If people have savings and prefer not to overpay their mortgage with them, they could still help on their journey to mortgage freedom.

He explained that with offset mortgages, your savings and mortgage are linked, meaning people can use their savings to ‘offset’, or reduce, the amount of interest they are charged on their mortgage.

He said: “For example, if you have a mortgage with an outstanding balance of £150,000 and £50,000 in your savings account, you’ll only pay interest on the difference – in this case, £100,000.

“This means you could save on the amount of interest paid and use this to help pay off your mortgage sooner.

“It’s important to note though, during this time you won’t earn interest on your savings and interest rates on these mortgages can be higher.”

People can also consider renting out a spare room and getting a lodger to make more money.

Mr Murphy mentioned the Government’s Rent a Room scheme which allows homeowners who rent out rooms to earn up to £7,500 per year before having to pay any tax on the income.

If people share income from the property with another person, they can only claim up to £3,750 each.

To qualify for this scheme, people must offer fully furnished accommodation in their main home and remember to always get permission from their mortgage provider before starting.
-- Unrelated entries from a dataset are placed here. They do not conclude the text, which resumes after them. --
(** Position of the extension in a base name: the text before the last
    dot and the text from it, when the base name has an extension. *)
Fixpoint split_last_dot (s : string) : option (string * string) :=
  match s with
  | EmptyString => None
  | String c s' =>
      match split_last_dot s' with
      | Some (pre, ext) => Some (String c pre, ext)
      | None => if Ascii.eqb c dot then Some (EmptyString, s) else None
      end
  end.

(** [path.extname(p)] *)
Definition extname (p : string) : string :=
  let base := basename p in
  match split_last_dot base with
  | Some (pre, ext) =>
      if is_empty pre || str_eqb base ".." then EmptyString else ext
  | None => EmptyString
  end.

(** [path.parse(p).name] *)
Definition parse_name (p : string) : string :=
  let base := basename p in
  match split_last_dot base with
  | Some (pre, ext) =>
      if is_empty pre || str_eqb base ".." then base else pre
  | None => base
  end.

End NodePath.


(* ===================================================================== *)
(** * Promises: results, exceptions and state                             *)
(* ===================================================================== *)

(** A thrown value.  [new Error(msg)] carries only a message; errors of
    Node's [fs] also carry a [code] ("ENOENT", ...); errors of the WebDAV
    client carry the HTTP [response] with its status. *)
Record JsError := mkJsError {
  message : string;
  code : option string;
  response_status : option nat
}.

Definition Error (msg : string) : JsError := mkJsError msg None None.

Inductive result (A : Type) : Type :=
| Ok (a : A)
| Err (e : JsError).
Arguments Ok {A} a.
Arguments Err {A} e.

Definition is_ok {A} (r : result A) : bool :=
  match r with Ok _ => true | Err _ => false end.

Global Instance result_ret : MRet result := λ A a, Ok a.
Global Instance result_bind : MBind result := λ A B f r,
  match r with Ok a => f a | Err e => Err e end.
Global Instance result_fmap : FMap result := λ A B f r,
  match r with Ok a => Ok (f a) | Err e => Err e end.

(** [try { r } catch (e) { h e }] for code that only reads. *)
Definition catch {A} (r : result A) (h : JsError → result A) : result A :=
  match r with Ok a => Ok a | Err e => h e end.

(** An asynchronous method that may change the state [S] of the outside
    world: what it changed before it threw stays changed. *)
Definition Async (S A : Type) : Type := S → result A * S.

Global Instance async_ret {S} : MRet (Async S) := λ A a s, (Ok a, s).
Global Instance async_bind {S} : MBind (Async S) := λ A B f m s,
  match m s with
  | (Ok a, s') => f a s'
  | (Err e, s') => (Err e, s')
  end.

Definition throw {S A} (e : JsError) : Async S A := λ s, (Err e, s).

Definition try_catch {S A} (m : Async S A) (h : JsError → Async S A)
  : Async S A :=
  λ s, match m s with
       | (Ok a, s') => (Ok a, s')
       | (Err e, s') => h e s'
       end.

(** A read-only call inside a method. *)
Definition read {S A} (f : S → result A) : Async S A := λ s, (f s, s).

(* ===================================================================== *)
(** * The outside world: Node's fs, the WebDAV client, the collation      *)
(* ===================================================================== *)

(** [fs.Dirent] and [fs.Stats], as far as the providers look at them. *)
Record Dirent := mkDirent { d_name : string; d_isDirectory : bool }.
Record Stats := mkStats { st_isDirectory : bool; st_size : Z; st_mtime : Z }.

(** [fs/promises] over a state [D] of the host's file system. *)
Class FsPromises (D : Type) := {
  fs_access : string → D → result unit;
  fs_stat : string → D → result Stats;
  fs_readdir : string → D → result (list Dirent);
  fs_mkdir_recursive : string → Async D unit;
  fs_rename : string → string → Async D unit
}.

(** [FileStat] of the webdav package. *)
Record FileStat := mkFileStat {
  fst_basename : string;
  fst_isDirectory : bool;
  fst_size : Z;
  fst_lastmod : option Z
}.

Record MediaMeta := mkMediaMeta {
  mm_duration : option Z;
  mm_resolution : option (Z * Z)
}.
They will also need to obtain permission from their home insurance provider.

Lastly, people should consider their priorities, he suggested.

Mr Murphy said: “When it comes to your finances, it’s important to have a plan. If your goal is to become mortgage free as quickly as possible, you may choose to cut out all luxuries like holidays and meals out, putting every spare penny you save into paying off your mortgage. Someone else may want to keep their luxuries but decide against getting a new car.

“The key is to get the balance right for you. The best thing to do is sit down, make a budget, and plan what you want to achieve and spend your money on.”